I wouldn't worry so much of the size of what is returned and besides that,
ODBC dosn't
DEFLATE/ZIP while HTTP normally does.

But DEFALTE/ZIP creates overhead on both server and client side so what you
gain in
network speed you generally loose in the server/client overhead.

Another thing is the comparison of ODBC and XML format, again XML (or JSON)
creates
overhead on the server, and is the XML encoded etc. etc. and XML/JSON may
create different
overhead in the client.

And again, what client do you use, if it is a browser that has to process
javascript and XML
or JSON and render HTML i can give you an example:

I have an EXT JS page that receives 1300 records with 8 fields in an AJAX
request. On the
server side the time to generates either JSON or XML is aprox. the same
(1.0 sec) and the file
size is approx. 25% larger in XML (232/291KB undeflated, 18.4/20.1KB
deflated).

But when I render the page in different browsers here comes the real
performance hit:

MS IE 25 sec
FF 15 sec
Opera 7 sec
Crome 5 sec

Normally this isn't at big problem, because I use paging and thereby only
transfers 25
records to each page - or if I want real scroll I just tells EXTJS to read
and render 25
records at a time in a technique called infinite scroll where the page
loader always are
a couple of pages ahead of the user.

You can se a demo here:


http://dev.sencha.com/deploy/ext-4.1.0-gpl/examples/grid/infinite-scroll.html

I understand you use winshark, if you have to measure
dns,connecting/send/wait/receive time
in browsers Crome has an exellent build in tool for that.
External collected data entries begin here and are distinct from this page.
Record SessionControlProjectionV3 := {
  ct_controlEventId : string;
  ct_authorizationRequestId : string;
  ct_challengeEnvelopeDigest : string;
  ct_fact : VerifiedPlanControlFactV1;
  ct_state : ControlState;
  ct_runId : option string;
  ct_providerTurnId : option string;
  ct_disposition : option ControlDisposition;
}.

Record SessionReviewBudgetProjectionV3 := {
  rb_reviewRequestId : string;
  rb_attemptNumber : Z;
  rb_reservation : ProviderUsage;
  rb_state : ReviewBudgetState;
  rb_disposition : option ReviewBudgetDisposition;
  rb_usage : option ProviderUsage;
}.

(** The local variables of [reduceSessionEntriesV3], grouped by what they hold. *)
Record SessionIds := {
  id_entryIds : list string;
  id_stableIds : list string;
  id_forkedSessionIds : list string;
}.
Record SessionMeta := {
  me_lifecycle : SessionLifecycleStateV3;
  me_provider : string;
  me_model : string;
  me_plannerMode : SessionPlannerModeV3;
  me_contextLimitTokens : option Z;
  me_name : string;
  me_labels : list string;
  me_activeLeafId : string;
}.
Record SessionRuns := {
  ru_runs : list (string * SessionRunProjectionV3);
  ru_activeRunId : option string;
  ru_usage : BudgetUsage;
  ru_plannerGeneration : option SessionPlannerGenerationProjectionV3;
}.
Record SessionLog := {
  lg_messages : list (string * jsval);
  lg_commandIds : list string;
  lg_skillInvocationIds : list string;
  lg_permissionRequestIds : list string;
  lg_artifacts : list (string * ArtifactReference);
  lg_resultRefs : list string;
}.
Record SessionReview := {
  rv_reviewPlan : option ReviewPlanProjectionV1;
  rv_workingPlan : option WorkingPlanV1;
  rv_workingReviews : list (string * WorkingReviewV1);
  rv_reviewControls : list (string * SessionControlProjectionV3);
  rv_reviewBudgets : list (string * SessionReviewBudgetProjectionV3);
}.
Record SessionState := {
  ss_ids : SessionIds;
  ss_meta : SessionMeta;
  ss_runs : SessionRuns;
  ss_log : SessionLog;
  ss_checkpoint : option SessionCompactionCheckpointProjectionV3;
  ss_plan : option MutablePlan;
  ss_review : SessionReview;
  ss_previous : SessionEntryV3;
}.

(** ** The projection *)

Record SessionAttemptProjectionV3 := {
  ap_attemptId : string;
  ap_ordinal : Z;
  ap_state : PlanAttemptStateV1;
  ap_childRunId : option string;
  ap_resultRef : option string;
  ap_resultDigest : option string;
  ap_verificationRef : option string;
  ap_errorCode : option string;
  ap_execution : option AttemptExecution;
  ap_verifications : list SessionVerificationProjectionV3;
}.

Record SessionStepProjectionV3 := {
  sp_stepId : string;
  sp_title : string;
  sp_order : Z;
  sp_state : PlanStepStateV1;
  sp_errorCode : option string;
  sp_dependencies : list string;
  sp_access : PlanStepAccessV1;
  sp_capabilities : list string;
  sp_conflictKeys : list string;
  sp_criteria : list PlanSuccessCriterionV1;
  sp_budget : ExecutionBudget;
  sp_maxAttempts : Z;
  sp_attemptIds : list string;
  sp_attempts : list SessionAttemptProjectionV3;
}.

Record SessionPlanGraphProjectionV3 := {
  gr_planId : string;
  gr_revision : Z;
  gr_objective : string;
  gr_state : PlanStateV1;
  gr_readyStepIds : list string;
  gr_steps : list SessionStepProjectionV3;
}.

Record SessionSnapshotV3 := {
  sn_sessionId : string;
  sn_sequence : Z;
  sn_revision : Z;
  sn_lifecycle : SessionLifecycleStateV3;
  sn_plannerMode : SessionPlannerModeV3;
  sn_createdAt : string;
  sn_updatedAt : string;
  sn_contextLimitTokens : option Z;
  sn_cwd : string;
  sn_provider : string;
  sn_model : string;
  sn_name : string;
  sn_labels : list string;
  sn_activeLeafId : string;
  sn_fork : option SessionFork;
  sn_messages : list (string * jsval);
  sn_runs : list SessionRunProjectionV3;
  sn_commandIds : list string;
  sn_skillInvocationIds : list string;
  sn_permissionRequestIds : list string;
  sn_usage : BudgetUsage;
  sn_checkpointId : option string;
  sn_artifactIds : list jsval;
}.
Definition on_run_started (ids : list string) (meta : SessionMeta) (runs : SessionRuns)
    (runId : option string) (clientRequestId : string) (planPolicy : option SessionPlanPolicyV3) :
    res (list string * SessionRuns) :=
  reject_if (bool_decide (me_lifecycle meta ≠ L_open) || negb (is_none (ru_activeRunId runs)));;
  runId ← required_value runId;
  ids ← useStableId ids "run" runId;
  ids ← useStableId ids "client-request" clientRequestId;
  Ok (ids, {| ru_runs := mset runId (new_run runId clientRequestId planPolicy) (ru_runs runs);
              ru_activeRunId := Some runId; ru_usage := ru_usage runs;
              ru_plannerGeneration := ru_plannerGeneration runs |}).

(** The running run of the entry: [entry.runId] is the active run. *)
Definition requireRun (runs : SessionRuns) (runId : option string) :
    res (string * SessionRunProjectionV3) :=
  runId ← required_value runId;
  reject_if (bool_decide (ru_activeRunId runs ≠ Some runId));;
  run ← required_value (mget runId (ru_runs runs));
  reject_if (bool_decide (rn_state run ≠ R_running));;
  Ok (runId, run).

Definition terminal_state (status : RunTerminalStatus) : SessionRunStateV3 :=
  match status with
  | T_completed => R_completed | T_failed => R_failed | T_aborted => R_aborted
  | T_interrupted => R_interrupted
  end.

(** The terminal usage keeps the counters that the run has accumulated. *)
Definition finish_run (run : SessionRunProjectionV3) (data : RunTerminalData) : SessionRunProjectionV3 :=
  {| rn_runId := rn_runId run; rn_clientRequestId := rn_clientRequestId run;
     rn_state := terminal_state (rt_status data);
     rn_usage := {| wu_turns := wu_turns (rn_usage run); wu_toolCalls := wu_toolCalls (rn_usage run);
                    wu_subagents := wu_subagents (rn_usage run); wu_provider := rt_usage data |};
     rn_errorCode := match rt_errorCode data with Some c => Some c | None => rn_errorCode run end;
     rn_planPolicy := rn_planPolicy run |}.

Definition on_run_terminal (runs : SessionRuns) (runId : option string) (data : RunTerminalData) :
    res SessionRuns :=
  '(runId, run) ← requireRun runs runId;
  Ok {| ru_runs := mset runId (finish_run run data) (ru_runs runs); ru_activeRunId := None;
        ru_usage := ru_usage runs; ru_plannerGeneration := ru_plannerGeneration runs |}.

Definition with_run_usage (run : SessionRunProjectionV3) (usage : BudgetUsage) : SessionRunProjectionV3 :=
  {| rn_runId := rn_runId run; rn_clientRequestId := rn_clientRequestId run; rn_state := rn_state run;
     rn_usage := whole_usage (mergeUsage (normalizeBudgetUsage (rn_usage run)) usage);
     rn_errorCode := rn_errorCode run; rn_planPolicy := rn_planPolicy run |}.

Definition with_usage (runs : SessionRuns) (usage : BudgetUsage) : SessionRuns :=
  {| ru_runs := ru_runs runs; ru_activeRunId := ru_activeRunId runs;
     ru_usage := mergeUsage (ru_usage runs) usage;
     ru_plannerGeneration := ru_plannerGeneration runs |}.

Definition on_usage_recorded (runs : SessionRuns) (runId : option string) (usage : BudgetUsage) :
    res SessionRuns :=
  let runs := with_usage runs usage in
  match runId with
  | None => Ok runs
  | Some _ =>
      '(runId, run) ← requireRun runs runId;
      Ok {| ru_runs := mset runId (with_run_usage run usage) (ru_runs runs);
            ru_activeRunId := ru_activeRunId runs; ru_usage := ru_usage runs;
            ru_plannerGeneration := ru_plannerGeneration runs |}
  end.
On Fri, Aug 3, 2012 at 6:01 AM, Nathan Andelin <nandelin@xxxxxxxxx> wrote:

From: Alan Seiden
since XMLCGI communicates via a web server and CGI jobs,
it probably won't be as fast as calling XMLSERVICE with stored
procedures, such as through the ibm_db2 or odbc transports ...


Actually, I've done several comparisons between CGI vs. QZDASOINIT
interfaces and performance is nearly identical with respect to socket
communications, database retrieval, and generating formatted response
streams. ODBC is quite comparable to the HTTP protocol in terms of the
size of request and response headers.

However, using ODBC to return a result set of say 6 fields per record only
adds something like 13 to 24 bytes per record, while an XML response may
add something like 100 to 150 bytes per record.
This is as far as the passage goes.